Peace and self-love be, with you, Bedbug.
 
Does anyone else feel like this? It is almost like I have two levels of PTSD: one from the original trauma and one from the moment that trauma was recalled.

I had the very same thing happen just two weeks ago. After Therapy I had flashbacks of being traumatised 3 to six months after the event. I could remember the flashbacks for what felt like the first time and made me feel that not only was I re-living the event but was also reliving the trauma.

I think it is possible to forget the flashbacks of the original trauma especially if it occurred at a young age as it is far to scary and complex for the psych to understand at the time. In fact I remember forgetting the PTSD now as when I came out of these states I can now remember the feeling of confusion, fright and disorientation but felt that they didn't happen at the time. I didn't really know what was going on at the time.

Only 22 years later am I able to understand these scary moments of my life that were long forgotten. I said to my therapist that remembering the PTSD was in some ways more scary than remembering the abuse. Its like a double whammy of PTSD but the therapist sad that it is very normal to feel in shock remembering these type of events and for it to be current PTSD symptoms they would need to be present in months time to come.

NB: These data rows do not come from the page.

Lemma yelp_listing_name category base_url listing log row :
  (yelp_listing category base_url listing log).1 = Some row →
  Business_Name row = listing_name yelp_name_elem listing.
Proof.
  unfold yelp_listing, listing_name.
  destruct (yelp_name_elem listing) as [name_elem |]; [| done].
  destruct (truthy (clean_text (get_text name_elem))); [| done].
  destruct (yelp_business_link base_url name_elem) as [business_link |]; [| done].
  unfold bind, ret, fetch_page; cbn [fst snd].
  destruct (requests_get log business_link) as [html |]; [| done].
  destruct (truthy html); [| done].
  unfold yelp_row. destruct (extract_email_from_text html) as [e |]; [| done].
  destruct (truthy e); [| done]. by intros [= <-].
Qed.

(** X3. The rows of a scraper come only from the listings it goes
    through, which are the first 15 listings of its search page and none
    at all when the page cannot be fetched or is empty; and they keep the
    order of the page: their names are the cleaned names of listings
    picked in order among these.  A listing after the fifteenth never
    gives a row, and a page that did not come back gives no row. *)
Theorem rows_follow_page category location canada log :
  (∃ picked,
     picked `sublist_of` us_listings (requests_get log (us_search_url category location)) ∧
     Business_Name <$> result (scrape_yellowpages_us category location) log
     = listing_name us_name_elem <$> picked) ∧
  (∃ picked,
     picked `sublist_of` ca_listings (requests_get log (ca_search_url category location)) ∧
     Business_Name <$> result (scrape_yellowpages_ca category location) log
     = listing_name ca_name_elem <$> picked) ∧
  (∃ picked,
     picked `sublist_of`
       yelp_listings (requests_get log (yelp_search_url category location canada)) ∧
     Business_Name <$> result (scrape_yelp category location canada) log
     = listing_name yelp_name_elem <$> picked).
Proof.
  unfold result. split; [| split].
  - unfold scrape_yellowpages_us, us_listings, bind, fetch_page; cbn [fst snd].
    destruct (requests_get log _) as [html |]; [destruct (truthy html) |].
    2, 3: exists []; split; [apply sublist_nil_l | done].
    match goal with
    | |- context [for_listings ?body ?ls [] ?log'] =>
        destruct (for_listings_picks body (listing_name us_name_elem)
                    (us_listing_name category) ls [] log') as (picked & Hsub & Heq)
    end.
    by exists picked.
  - unfold scrape_yellowpages_ca, ca_listings, bind, fetch_page; cbn [fst snd].
    destruct (requests_get log _) as [html |]; [destruct (truthy html) |].
    2, 3: exists []; split; [apply sublist_nil_l | done].
    match goal with
    | |- context [for_listings ?body ?ls [] ?log'] =>
        destruct (for_listings_picks body (listing_name ca_name_elem)
                    (ca_listing_name category) ls [] log') as (picked & Hsub & Heq)
    end.
    by exists picked.
  - unfold scrape_yelp, yelp_listings, bind, fetch_page; cbn [fst snd].
    destruct (requests_get log _) as [html |]; [destruct (truthy html) |].
    2, 3: exists []; split; [apply sublist_nil_l | done].
    match goal with
    | |- context [for_listings ?body ?ls [] ?log'] =>
        destruct (for_listings_picks body (listing_name yelp_name_elem)
                    (yelp_listing_name category (yelp_base_url canada)) ls [] log')
          as (picked & Hsub & Heq)
    end.
    by exists picked.
Qed.

(** A search page that cannot be fetched, or is empty, gives no row and
    costs one request. *)
Lemma scrape_yellowpages_failed category rc log :
  truthy_opt (requests_get log (yellowpages_search_url category rc)) = false →
  scrape_yellowpages category rc log
  = ([], log ++ [yellowpages_search_url category rc]).
Proof.
  unfold scrape_yellowpages, yellowpages_search_url.
  destruct (is_canada rc); intros H.
  - unfold scrape_yellowpages_ca, bind, fetch_page, ret; cbn [fst snd].
    destruct (requests_get log _) as [html |]; [| done].
    simpl in H. by rewrite H.
  - unfold scrape_yellowpages_us, bind, fetch_page, ret; cbn [fst snd].
    destruct (requests_get log _) as [html |]; [| done].
    simpl in H. by rewrite H.
Qed.

Lemma scrape_yelp_failed category location canada log :
  truthy_opt (requests_get log (yelp_search_url category location canada)) = false →
  scrape_yelp category location canada log
  = ([], log ++ [yelp_search_url category location canada]).
Proof.
  intros H. unfold scrape_yelp, bind, fetch_page, ret; cbn [fst snd].
  destruct (requests_get log _) as [html |]; [| done].
  simpl in H. by rewrite H.
Qed.

(** X4. When neither search page can be fetched (the request fails or
    the page is empty), the category costs exactly two requests, the
    YellowPages search and then the Yelp search, and its block is the
    shortfall row alone. *)
Theorem unreachable_sources_give_shortfall category region_key rc log :
  truthy_opt (requests_get log (yellowpages_search_url category rc)) = false →
  truthy_opt (requests_get (log ++ [yellowpages_search_url category rc])
                (yelp_search_url category (name rc) (is_canada rc))) = false →
  category_block category region_key rc log
  = ([shortfall_row category],
     log ++ [yellowpages_search_url category rc;
             yelp_search_url category (name rc) (is_canada rc)]).
Proof.
  intros Hyp Hyelp.
  rewrite category_block_unfold. unfold result, fetched.
  rewrite scrape_category_for_region_unfold. unfold result, fetched.
  rewrite (scrape_yellowpages_failed _ _ _ Hyp). cbn [fst snd length].
  replace (0 <? 10) with true by done.
  rewrite (scrape_yelp_failed _ _ _ _ Hyelp). cbn [fst snd].
  by rewrite <- app_assoc.
Qed.

(** ** The number of requests *)

Local Ltac no_request :=
  exists []; unfold ret; simpl; rewrite app_nil_r; split; [done | lia].

Lemma for_listings_requests (body : node → M (option Row)) :
  (∀ listing log, ∃ ws, (body listing log).2 = log ++ ws ∧ length ws ≤ 1) →
  ∀ listings businesses log,
    ∃ ws, (for_listings body listings businesses log).2 = log ++ ws ∧
          length ws ≤ length listings.
Proof.
  intros Hbody. induction listings as [| listing listings IH];
    intros businesses log; cbn [for_listings].
  - no_request.
  - unfold bind. destruct (Hbody listing log) as (ws & Hlog & Hlen).
    destruct ((body listing log).1) as [row |].
    + destruct (10 <=? length (businesses ++ [row])); unfold ret; cbn [snd].
      * exists ws. split; [done | simpl; lia].
      * destruct (IH (businesses ++ [row]) (body listing log).2) as (ws' & H1 & H2).
        exists (ws ++ ws'). rewrite H1, Hlog, <- app_assoc, length_app.
        split; [done | simpl; lia].
    + destruct (IH businesses (body listing log).2) as (ws' & H1 & H2).
      exists (ws ++ ws'). rewrite H1, Hlog, <- app_assoc, length_app.
      split; [done | simpl; lia].
Qed.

In other words that moment you experienced whilst re-living your PTSD will be present in time to come with its severity present and along with other symptoms of PTSD.

I also feel that My original PTSD has never really gone away as such. More it manifested into physiological trauma which has effected my continually. Because my memories were repressed so was the PTSD but the feelings I felt during the abuse and trauma were surfacing in my emotions and these were triggered by events. But because I could not remember the abuse at the time I was just left not knowing why I was having these floods of emotions at various points in my life. Now I have my memories I can put the pieces together and make sense of this in a way.